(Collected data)
• • • • • • •

Lemma queue_spec s B ext W n e p C :
  arp_inv s B ext W -> arp_table s !! n = Some e -> e_state e = ETHARP_STATE_PENDING -> out_packet (a_ps s) B ext p C -> (0 < ext p)%nat ->
  exists r s' B' W', queue_packet s (Z.of_nat n) p = Ret (r, s') /\ arp_inv s' B' ext W' /\ a_log s' = a_log s /\ etharp_cached_entry s' = etharp_cached_entry s
    /\ queued_as s s' n e W W' C r.
Proof.
  intros HI Hn Est Hpk He. pose proof (inv_not_null _ _ _ (ai_pbuf _ _ _ _ HI)) as Hnull. pose proof Hpk as (b & l & Hc & Hr & Hcu & Hroom & HC & Hs & Hne & Hf).
  unfold queue_packet. rewrite (copy_needed_spec _ (a_ps s) p ((p, b) :: l) Hnull Hc Hne) by (by eapply chain_fuel_ok). cbn [mbind outcome_bind].
  assert (Hgo : forall q ps1 B1, arp_inv (with_aps s ps1) B1 (ext_add ext q) W -> q <> NULL -> queued (arp_table s) q = 0%nat -> waiting ps1 q C ->
    exists r s' B' W', (e0 ← entry_at (with_aps s ps1) (Z.of_nat n); s0 ← (if negb (e_q e0 =? NULL) then arp_free (with_aps s ps1) (e_q e0) else Ret (with_aps s ps1)); Ret (ERR_OK, set_entry s0 (Z.of_nat n) (with_q e0 q))) = Ret (r, s')
      /\ arp_inv s' B' ext W' /\ a_log s' = a_log s /\ etharp_cached_entry s' = etharp_cached_entry s /\ queued_as s s' n e W W' C r).
  { intros q ps1 B1 HI1 Hq Hq0 Hw. rewrite (entry_at_ok _ n e) by done. cbn [mbind outcome_bind]. destruct (arp_enqueue_spec _ B1 ext W n e q C HI1 Hn Est Hq Hq0 Hw) as (ps' & B' & E & HI'). rewrite E.
    eexists _, _, B', _. split; [reflexivity|]. split; [exact HI'|]. split; [done|]. split; [done|]. left. split; [done|]. split; [done|]. exists q. unfold set_entry. cbn [arp_table with_table with_aps]. by rewrite Nat2Z.id. }
  destruct (existsb _ _) eqn:Ecp.
  - destruct (clone_spec s B ext W p C HI Hpk) as (q & ps1 & E & [(-> & Hfull & HI1)|(Hq & Hq0 & Hw & B1 & HI1)]); rewrite E; cbn [mbind outcome_bind].
    + rewrite Z.eqb_refl. exists ERR_MEM, (with_aps s ps1), B, W. split_and!; try done. by right.
    + rewrite (proj2 (Z.eqb_neq q NULL)) by done. cbn [negb]. by apply (Hgo q ps1 B1).
  - pose proof (chain_cons _ _ _ _ _ Hc) as (_ & Hb & _). destruct (ref_one s B ext W p b HI Hb He Hr) as (_ & Hp0 & Hq0). destruct (ref_spec (a_ps s) B _ p b (ai_pbuf _ _ _ _ HI) Hb ltac:(lia)) as [E HI1].
    rewrite E. cbn [mbind outcome_bind]. assert (Hpn : p <> NULL) by congruence. rewrite (proj2 (Z.eqb_neq p NULL)) by done. cbn [negb].
    pose proof (only_refs_set (pbufs (a_ps s)) p b (p_ref b + 1) Hb) as Ho. apply (Hgo p _ B); try done.
    + apply (inv_refs_only s B ext W _ B _ (a_log s) HI); try done. eapply inv_ext_eq; [|exact HI1]. intros a _. unfold ext_add. case_decide; lia.
    + apply (waiting_refs (a_ps s) _ B _ p C Hnull HI1 Ho eq_refl); [exists (with_ref b (p_ref b + 1)); apply lookup_insert_eq|]. exists b, l. destruct Hroom as (R1 & R2 & R3 & R4).
      cbn [existsb] in Ecp. apply orb_false_iff in Ecp as [_ Ecp]. split_and!; try done. apply Forall_cons. split; [done|].
      eapply Forall_impl; [apply Forall_and; split; [exact Hf|apply (existsb_false_Forall _ l Ecp)]|]. cbn. intros x [[Hx|Hx] Hx']; [done|congruence].
Qed.

(** ** Lemmas: asking for an address *)

Definition pending_entry (a : Z) (nif : netif) : etharp_entry := EtharpEntry NULL a (Some (netif_num nif)) ethzero 0 ETHARP_STATE_PENDING.

(** The entry has the hardware address of [a]. *)
Definition resolved (a : Z) (nif : netif) (e : etharp_entry) : bool :=
  is_stable (e_state e) && bool_decide (e_netif e = Some (netif_num nif)) && ip4_addr_cmp a (e_ipaddr e).

(** The packet [C] waits for the address of [a]: on the entry that asks for it, or on a new one with a request sent. *)
Definition waits_for (s s' : arp) (a : Z) (nif : netif) (W W' : list (option (list Z))) (C : list Z) (r : err_t) (out : list (Z * list Z)) : Prop :=
  (exists n e, first_entry (λ e, entry_matches e a nif) (arp_table s) n /\ arp_table s !! n = Some e /\ queued_as s s' n e W W' C r /\ out = [])
  \/ no_entry (λ e, entry_matches e a nif) (arp_table s)
     /\ exists n s0 s1, etharp_find_entry s a ETHARP_FLAG_TRY_HARD nif = Ret (Some (Z.of_nat n), s0) /\ chosen (arp_table s) n
        /\ arp_table s1 = <[n := pending_entry a nif]> (arp_table s) /\ queued_as s1 s' n (pending_entry a nif) (<[n := None]> W) W' C r
        /\ (out = [(netif_num nif, arp_request_frame nif ethbroadcast a)] \/ out = [] /\ heap_full (a_ps s0) PBUF_LINK 28).

Lemma matches_pending e a nif : entry_matches e a nif = true -> resolved a nif e = false -> e_state e = ETHARP_STATE_PENDING.
Proof.
  unfold entry_matches, resolved. intros H1 H2. apply andb_true_iff in H1 as [H1 H3]. apply andb_true_iff in H1 as [H1 H4]. rewrite H3, H4, !andb_true_r in H2.
  destruct (e_state e); try done.
Qed.
(** C16: ethernet_input frees a frame that has no more than the Ethernet header, another type than IPv4 and ARP, or comes from an interface without ARP.
    An IPv4 packet goes to ip4_input and an ARP message to etharp_input, without the header, with the flag for a link-layer broadcast or
    multicast address, still held by one reference. *)
Theorem ethernet_input_correct s B ext W nif p b l F :
  arp_inv s B (ext_add ext p) W -> p <> NULL -> chain (a_ps s) p ((p, b) :: l) -> p_ref b = 1 -> contents (a_mem s) ((p, b) :: l) = F -> Forall is_u8 (take 14 F) ->
  match eth_verdict_of nif (p_len b) F with
  | EDrop => exists s' B', ethernet_input s p nif = Ret (ERR_OK, s') /\ arp_inv s' B' ext W /\ arp_table s' = arp_table s /\ a_log s' = a_log s
  | EIp => exists s1 b1, entered s s1 B ext W p b b1 l F /\ ethernet_input s p nif = (s' ← ip4_input s1 p nif; Ret (ERR_OK, s'))
  | EArp => exists s1 b1, entered s s1 B ext W p b b1 l F /\ ethernet_input s p nif = (s' ← etharp_input s1 p nif; Ret (ERR_OK, s'))
  end.
Proof. apply ethernet_input_spec. Qed.

Lemma arp_tmr_spec ns s B ext W :
  arp_inv s B ext W -> netifs_there ns (arp_table s) ->
  exists s' B' out, etharp_tmr linkoutput ns s = Ret s' /\ tmr_run ns 0 (arp_table s) s out s' /\ arp_inv s' B' ext (zip_with drop_expired (arp_table s) W)
    /\ arp_table s' = tick <$> arp_table s /\ a_log s' = a_log s ++ out.
Proof.
  intros HI Hns. destruct (arp_tmr_loop_spec ns (arp_table s) s B ext [] W [] HI eq_refl eq_refl Hns) as (s' & B' & out & E & H). rewrite (ai_len _ _ _ _ HI) in E. by exists s', B', out.
Qed.
(** netif_add with a driver that succeeds and a free number. *)
Lemma netif_add_spec (fuel : nat) s L G a x ip nm gw state init input n :
  nets_inv s L G -> ns_nifs s !! a = Some x -> a ∉ L.*1 -> (length L <= 255)%nat -> init_typed init ->
  is_u32 (default IPADDR_ANY ip) -> is_u32 (default IPADDR_ANY nm) -> is_u32 (default IPADDR_ANY gw) ->
  let r := init (prepared s x ip nm gw state input) in
  r.1 = ERR_OK -> first_free_num (numbers L) (netif_num (nf r.2)) n -> (255 <= fuel)%nat ->
  let x' := with_link (with_fields r.2 (nif_set_num (nf r.2) n)) (ns_list s) in
  exists s' G', netif_add linkoutput rnd tcp fuel s a ip nm gw state (Some init) input = Ret (a, s')
    /\ nets_inv s' ((a, x') :: L) G' /\ ns_nifs s' = <[a := x']> (ns_nifs s) /\ ns_default s' = ns_default s /\ ns_num s' = (n + 1) mod 255
    /\ if has_flag (nf r.2) NETIF_FLAG_IGMP then groups_started (ns_stack s) n G G' else G' = G.
Proof.
  intros HI Ha Hout Hlen Hinit Hip Hnm Hgw r Hr (d & Hd & En & Hfree & Hj) Hf x'.
  destruct (add_prepare fuel s L G a x ip nm gw state init input HI Ha Hout Hinit Hip Hnm Hgw) as (s1 & HI1 & Ek & E0 & E1 & E2 & E3 & Hty & E). fold r in E, Hty, E0. rewrite E, Hr.
  rewrite bool_decide_true by done. cbn [negb]. clear E. destruct Hty as (Hu & Hty). assert (0 <= netif_num (nf r.2) <= 255) as Hu' by (unfold is_u8 in Hu; lia).
  rewrite (num_search_spec s1 L a (ni_seg _ _ _ HI1) (ni_null _ _ _ HI1) Hout Hlen d fuel (netif_num (nf r.2)) Hu') by (lia || done || by rewrite <- En). rewrite <- En.
  cbn [mbind outcome_bind]. assert (Hn : 0 <= n <= 254) by (pose proof (Z.mod_pos_bound (netif_num (nf r.2) + d) 255 ltac:(lia)); lia).
  set (y := with_fields r.2 (nif_set_num (nf r.2) n)) in *. assert (Hty' : netif_typed (nf y)) by (destruct Hty as (? & ? & ? & ? & ?); split_and!; try done; unfold is_u8; cbn; lia).
  pose proof (free_no_groups _ _ _ n HI1 Hfree) as HG. destruct (ni_stack _ _ _ HI1) as [Sa Sg Su].
  set (k := with_kigmp _ _). assert (Hk : protocols_ok k G) by (split; [done|by apply clear_data_ok|done]).
  pose proof (inv_cons s1 L G a y n k HI1 Hout (nif_nonnull _ _ _ _ _ HI Ha) Hty' eq_refl Hn Hfree Hk) as HI2. cbv zeta. rewrite next_number in HI2 |- * by done.
  rewrite E1 in HI2 |- *. fold x' in HI2 |- *. set (s2 := with_nlist _ a) in *. assert (En2 : ns_nifs s2 = <[a := x']> (ns_nifs s)) by (cbn; by rewrite E0, insert_insert_eq).
  change (has_flag (nf r.2) NETIF_FLAG_IGMP) with (has_flag (nf y) NETIF_FLAG_IGMP). destruct (has_flag (nf y) NETIF_FLAG_IGMP) eqn:Eg.
  - destruct (start_ok k G (nf y) Hk HG) as (g & G2 & Es & Hk2 & HG2). unfold on_stack. change (ns_stack s2) with k. rewrite Es. cbn [mbind outcome_bind].
    exists (with_stack s2 (with_kigmp k g)), G2. split; [done|]. split; [|split; [done|split; [done|split; [done|]]]; unfold groups_started in *; cbn in HG2; by rewrite Ek in HG2]. destruct HI2 as [H1 H2 H3 H4 H5 H6 H7 H8 H9]. split; try done.
    intros m Hm. destruct (decide (m = n)) as [->|Hne]; [eexists; split; [by left|]; by split|]. apply H9. by rewrite <- (proj1 HG2 m).
  - cbn [mbind outcome_bind]. by exists s2, G.
Qed.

• • • • • • •

* WHAT TO PRODUCE:
Going through the entries above, show each line that contains "Definition".

* EXERCISE ANSWER:
Definition pending_entry (a : Z) (nif : netif) : etharp_entry := EtharpEntry NULL a (Some (netif_num nif)) ethzero 0 ETHARP_STATE_PENDING.
Definition resolved (a : Z) (nif : netif) (e : etharp_entry) : bool :=
Definition waits_for (s s' : arp) (a : Z) (nif : netif) (W W' : list (option (list Z))) (C : list Z) (r : err_t) (out : list (Z * list Z)) : Prop :=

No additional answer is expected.